World Facts

Did Woolly Mammoths Still Roam Parts Of Earth When The Great Pyramids Were Built?

The last woolly mammoths still lived on Wrangel Island hundreds of years after the monumental constructions in Giza.

The giant creatures of the prehistoric world, such as the dinosaurs, saber-toothed tigers and woolly mammoths, continue to intrigue our imaginations to this very date, and make us wonder about the state of our world when these creatures roamed the Earth. However, contrary to most people’s conceptions, some of these creatures were not as ancient as we think them to be. Though no man ever saw a living dinosaur during his lifetime, the woolly mammoths, for instance, did in fact roam the face of the Earth even as the Egyptian pharaohs were busy building the pyramids of Giza, and for some time thereafter.

What Were Woolly Mammoths?

The woolly mammoths, the ancestors of the present-day Asian elephants, evolved in the Pleistocene epoch, and are one of the most extensively studied animals of prehistoric times. The discoveries of frozen carcasses and body parts of these elephant-like creatures in Siberia and Alaska, as well as the depiction of these animals in ancient cave paintings, have allowed scientists to extensively study the appearance and behavior of these giants. These mammoths were roughly the size of present day African elephants, and were well adapted to living in the Ice Age conditions of their time. They possessed two layers of fur cover and short ears and tails to remain protected against frostbite. They were also herbivores like the present day elephants, and lived on a diet of grasses and hedges.

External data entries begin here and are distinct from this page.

(* ===== verification/Kprintf.v ===== *)
(** * Formatted output (kernel/src/std/kprintf.c)

    The formatter as the kernel builds it: without floating point, with long
    long and ptrdiff_t.  An output function receives a character, a buffer
    and an index; what it changes is [outp]: memory and the characters sent
    to the console or to a callback.  A [va_list] is the list of argument
    slots still to be read, each taken at the type the source asks for.  The
    conversion buffer is the list of its [len] characters so far; writing
    past its 32 bytes is a fault.  Loops over strings in memory take a bound
    on their rounds. *)

From stdpp Require Import list.
From Stdlib Require Import Ascii.
From S2P Require Import Prelude Macros Locking Mem.

Module Kprintf.
Import Macros Locking Mem.

(** A character constant of the source. *)
Definition ch (s : string) : Z :=
  match s with String a _ => Z.of_N (N_of_ascii a) | EmptyString => 0 end.
Arguments ch : simpl never.

Definition PRINTF_NTOA_BUFFER_SIZE : Z := 32.

Definition FLAGS_ZEROPAD : Z := Z.shiftl 1 0.
Definition FLAGS_LEFT : Z := Z.shiftl 1 1.
Definition FLAGS_PLUS : Z := Z.shiftl 1 2.
Definition FLAGS_SPACE : Z := Z.shiftl 1 3.
Definition FLAGS_HASH : Z := Z.shiftl 1 4.
Definition FLAGS_UPPERCASE : Z := Z.shiftl 1 5.
Definition FLAGS_CHAR : Z := Z.shiftl 1 6.
Definition FLAGS_SHORT : Z := Z.shiftl 1 7.
Definition FLAGS_LONG : Z := Z.shiftl 1 8.
Definition FLAGS_LONG_LONG : Z := Z.shiftl 1 9.
Definition FLAGS_PRECISION : Z := Z.shiftl 1 10.

(** [flags &= ~mask] *)
Definition clear_flags (flags mask : Z) : Z := Z.land flags (u32 (Z.lnot mask)).

(** ** Output functions *)

Record outp := mk_outp {
  o_mem : mem;
  o_dev : list Z       (* characters given to the console or the callback *)
}.

(** [out(character, buffer, idx, maxlen)] *)
Definition out_fct_type : Type := Z -> Z -> Z -> Z -> outp -> outp.

Definition _out_buffer : out_fct_type := fun character buffer idx maxlen s =>
  if idx <? maxlen then mk_outp (wr (o_mem s) (buffer + idx) character) (o_dev s) else s.

Definition _out_null : out_fct_type := fun _ _ _ _ s => s.

Definition _putchar (c : Z) (s : outp) : outp := mk_outp (o_mem s) (o_dev s ++ [c]).

Definition _out_char : out_fct_type := fun character _ _ _ s =>
  if character =? 0 then s else _putchar character s.

(** The callback only sees the character. *)
Definition _out_fct : out_fct_type := fun character _ _ _ s =>
  if character =? 0 then s else mk_outp (o_mem s) (o_dev s ++ [character]).

(** ** Helpers *)

Fixpoint strnlen_loop (fuel : nat) (s maxsize : Z) (m : mem) : outcome Z :=
  if negb (rd m s =? 0) && negb (maxsize =? 0) then
    match fuel with
    | O => Fault "string without end"
    | S fuel => strnlen_loop fuel (s + 1) (maxsize -! 1) m
    end
  else Ret s.

Definition _strnlen_s (fuel : nat) (str maxsize : Z) (m : mem) : outcome Z :=
  s ← strnlen_loop fuel str maxsize m;
  Ret (u32 (s - str)).

Definition _is_digit (c : Z) : bool := (ch "0" <=? c) && (c <=? ch "9").

Fixpoint _atoi (fuel : nat) (str i : Z) (m : mem) : outcome (Z * Z) :=
  if _is_digit (rd m str) then
    match fuel with
    | O => Fault "string without end"
    | S fuel => _atoi fuel (str + 1) (u32 (i * 10 + (rd m str - ch "0"))) m
    end
  else Ret (str, i).

(** [va_arg]: the next argument slot. *)
Definition va_list : Type := list Z.
Definition va_arg (va : va_list) : outcome (Z * va_list) :=
  match va with [] => Fault "no argument left" | a :: va => Ret (a, va) end.

Definition s16 (x : Z) : Z := (x + 2 ^ 15) mod 2 ^ 16 - 2 ^ 15.
Definition s64 (x : Z) : Z := (x + 2 ^ 63) mod 2 ^ 64 - 2 ^ 63.

Section Out.
Context (out : out_fct_type) (buffer maxlen : Z).

(** [idx] and what has been written. *)
Abbreviation ost := (Z * outp)%type.

(** [out(c, buffer, idx++, maxlen)] *)
Definition put (c : Z) (os : ost) : ost := (os.1 +! 1, out c buffer os.1 maxlen os.2).

(** The padding loops, [n] rounds. *)
Fixpoint pad (n : nat) (os : ost) : ost :=
  match n with
  | O => os
  | S n => pad n (put (ch " ") os)
  end.

(** [while (len) out(buf[--len], ...)] *)
Fixpoint rev_out (len : nat) (buf : list Z) (os : ost) : ost :=
  match len with
  | O => os
  | S len => rev_out len buf (put (buf !!! len) os)
  end.

Definition _out_rev (buf : list Z) (width flags : Z) (os : ost) : ost :=
  let start_idx := os.1 in
  let len := length buf in
  let os := if negb (tst flags FLAGS_LEFT) && negb (tst flags FLAGS_ZEROPAD)
            then pad (Z.to_nat (width - Z.of_nat len)) os else os in
  let os := rev_out len buf os in
  if tst flags FLAGS_LEFT then pad (Z.to_nat (width - (os.1 -! start_idx))) os else os.

(** ** Integers *)

Definition room (buf : list Z) : bool := Z.of_nat (length buf) <? PRINTF_NTOA_BUFFER_SIZE.

(** [buf[len++] = c] *)
Definition push (c : Z) (buf : list Z) : outcome (list Z) :=
  if room buf then Ret (buf ++ [c]) else Fault "write past the conversion buffer".

(** [while (len < bound && len < PRINTF_NTOA_BUFFER_SIZE) buf[len++] = '0'] *)
Fixpoint pad_zeros (fuel : nat) (bound : Z) (buf : list Z) : outcome (list Z) :=
  if (Z.of_nat (length buf) <? bound) && room buf then
    match fuel with
    | O => Fault "more rounds than the buffer has bytes"
    | S fuel => buf ← push (ch "0") buf; pad_zeros fuel bound buf
    end
  else Ret buf.

Definition ntoa_hash (base prec width flags : Z) (buf : list Z) : outcome (list Z) :=
  let len := Z.of_nat (length buf) in
  let buf :=
    if negb (tst flags FLAGS_PRECISION) && negb (len =? 0) && ((len =? prec) || (len =? width)) then
      let buf := removelast buf in
      if negb (Z.of_nat (length buf) =? 0) && (base =? 16) then removelast buf else buf
    else buf in
  buf ← (if (base =? 16) && negb (tst flags FLAGS_UPPERCASE) && room buf then push (ch "x") buf
         else if (base =? 16) && tst flags FLAGS_UPPERCASE && room buf then push (ch "X") buf
         else if (base =? 2) && room buf then push (ch "b") buf
         else Ret buf);
  if room buf then push (ch "0") buf else Ret buf.

Definition ntoa_sign (negative : bool) (flags : Z) (buf : list Z) : outcome (list Z) :=
  if room buf then
    if negative then push (ch "-") buf
    else if tst flags FLAGS_PLUS then push (ch "+") buf
    else if tst flags FLAGS_SPACE then push (ch " ") buf
    else Ret buf
  else Ret buf.

Definition ntoa_lead (negative : bool) (prec width flags : Z) (buf : list Z) : outcome (list Z * Z) :=
  if negb (tst flags FLAGS_LEFT) then
    let width :=
      if negb (width =? 0) && tst flags FLAGS_ZEROPAD && (negative || tst flags (Z.lor FLAGS_PLUS FLAGS_SPACE))
      then u32 (width - 1) else width in
    buf ← pad_zeros 32 prec buf;
    buf ← (if tst flags FLAGS_ZEROPAD then pad_zeros 32 width buf else Ret buf);
    Ret (buf, width)
  else Ret (buf, width).

Definition _ntoa_format (buf : list Z) (negative : bool) (base prec width flags : Z) (os : ost) : outcome ost :=
  '(buf, width) ← ntoa_lead negative prec width flags buf;
  buf ← (if tst flags FLAGS_HASH then ntoa_hash base prec width flags buf else Ret buf);
  buf ← ntoa_sign negative flags buf;
  Ret (_out_rev buf width flags os).

Definition digit_char (flags digit : Z) : Z :=
  if digit <? 10 then ch "0" + digit else (if tst flags FLAGS_UPPERCASE then ch "A" else ch "a") + digit - 10.
(* ===== verification/KprintfSpec.v ===== *)
(** * What the formatter prints

    The text of each conversion as a list of characters, and the lemmas that
    the functions of kernel/src/std/kprintf.c hand exactly this list to their
    output function. *)

From stdpp Require Import list.
From S2P Require Import Prelude Macros Locking Mem CString Kprintf.

Module KprintfSpec.
Import Macros Locking Mem CString Kprintf.

(** ** The text of a number *)

(** The digits of a numeral, least significant first, at most [n]. *)
Fixpoint digits (n : nat) (value base : Z) : list Z :=
  match n with
  | O => []
  | S n => value mod base :: (if value / base =? 0 then [] else digits n (value / base) base)
  end.

(** Append while there is room. *)
Definition add (c : Z) (buf : list Z) : list Z := if room buf then buf ++ [c] else buf.
Definition add_zeros (bound : Z) (buf : list Z) : list Z :=
  buf ++ replicate (Z.to_nat (Z.min bound 32) - length buf) (ch "0").

Definition lead_width (negative : bool) (width flags : Z) : Z :=
  if negb (tst flags FLAGS_LEFT) && (negb (width =? 0) && tst flags FLAGS_ZEROPAD && (negative || tst flags (Z.lor FLAGS_PLUS FLAGS_SPACE)))
  then u32 (width - 1) else width.

Definition lead (negative : bool) (prec width flags : Z) (buf : list Z) : list Z :=
  if negb (tst flags FLAGS_LEFT) then
    let buf := add_zeros prec buf in
    if tst flags FLAGS_ZEROPAD then add_zeros (lead_width negative width flags) buf else buf
  else buf.

Definition hash_prefix (base prec width flags : Z) (buf : list Z) : list Z :=
  let len := Z.of_nat (length buf) in
  let buf :=
    if negb (tst flags FLAGS_PRECISION) && negb (len =? 0) && ((len =? prec) || (len =? width)) then
      let buf := removelast buf in
      if negb (Z.of_nat (length buf) =? 0) && (base =? 16) then removelast buf else buf
    else buf in
  let buf := if base =? 16 then add (if tst flags FLAGS_UPPERCASE then ch "X" else ch "x") buf
             else if base =? 2 then add (ch "b") buf else buf in
  add (ch "0") buf.

Definition sign_chars (negative : bool) (flags : Z) : list Z :=
  if negative then [ch "-"] else if tst flags FLAGS_PLUS then [ch "+"] else if tst flags FLAGS_SPACE then [ch " "] else [].

Definition add_sign (negative : bool) (flags : Z) (buf : list Z) : list Z :=
  if room buf then buf ++ sign_chars negative flags else buf.

(** Padding around a reversed buffer. *)
Definition rev_text (buf : list Z) (width flags : Z) : list Z :=
  (if negb (tst flags FLAGS_LEFT) && negb (tst flags FLAGS_ZEROPAD) then replicate (Z.to_nat width - length buf) (ch " ") else []) ++
  reverse buf ++
  (if tst flags FLAGS_LEFT then replicate (Z.to_nat width - length buf) (ch " ") else []).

When Did They Become Extinct?

For thousands of years, the woolly mammoth coexisted with the humans who exploited the creatures for their meat. These peoples also shaped their bones and tusks, which were in turn used to make human dwellings, tools, and artwork. The mammoths completely disappeared from mainland habitats by the end of the Pleistocene epoch, and the last remaining populations were lost 6,400 years ago from the St. Paul Island and, finally, 4,000 years ago from the Wrangel Island, several centuries after the constructions at Giza. The complete extinction of these massive creatures has continued to baffle scientists worldwide. A section of the scientific world believes that the woolly mammoths were killed due to the warming up of the environment and the inhabitation of the ice-free lands by the hunters of these mammoths, the Homo sapiens (a.k.a. modern humans). Another group of scientists, however, believe that the animals disappeared as a result of a comet or asteroid hitting the Earth which resulted in an Armageddon-like situation wiping out entire species from the face of the planet.

The Woolly Mammoths of Wrangel Island

Even after the woolly mammoths had vanished from most of the world, a cold and desolate island in the Arctic Ocean and now part of Russian territory, the Wrangel Island, still served as a home for these giant beasts until around 4,000 years ago. Scientists estimate that the island drifted off from the mainland about 12,000 years ago, carrying a small population of the mammoths with it. Hence, while the hunters of these mammoths, the humans, were populating the world, building sophisticated civilizations and using advanced technology to build impressive structures like the Pyramids of Giza in Egypt, the last of the woolly mammoths was fighting the lonely battle for survival on the far away island of Wrangel. Today, even though mankind is unable to sustain the current diversity of species on the planet, man ironically continues to hope to genetically revive the extinct woolly mammoth by way of genetic cloning, in a controversial field known as "de-extinction".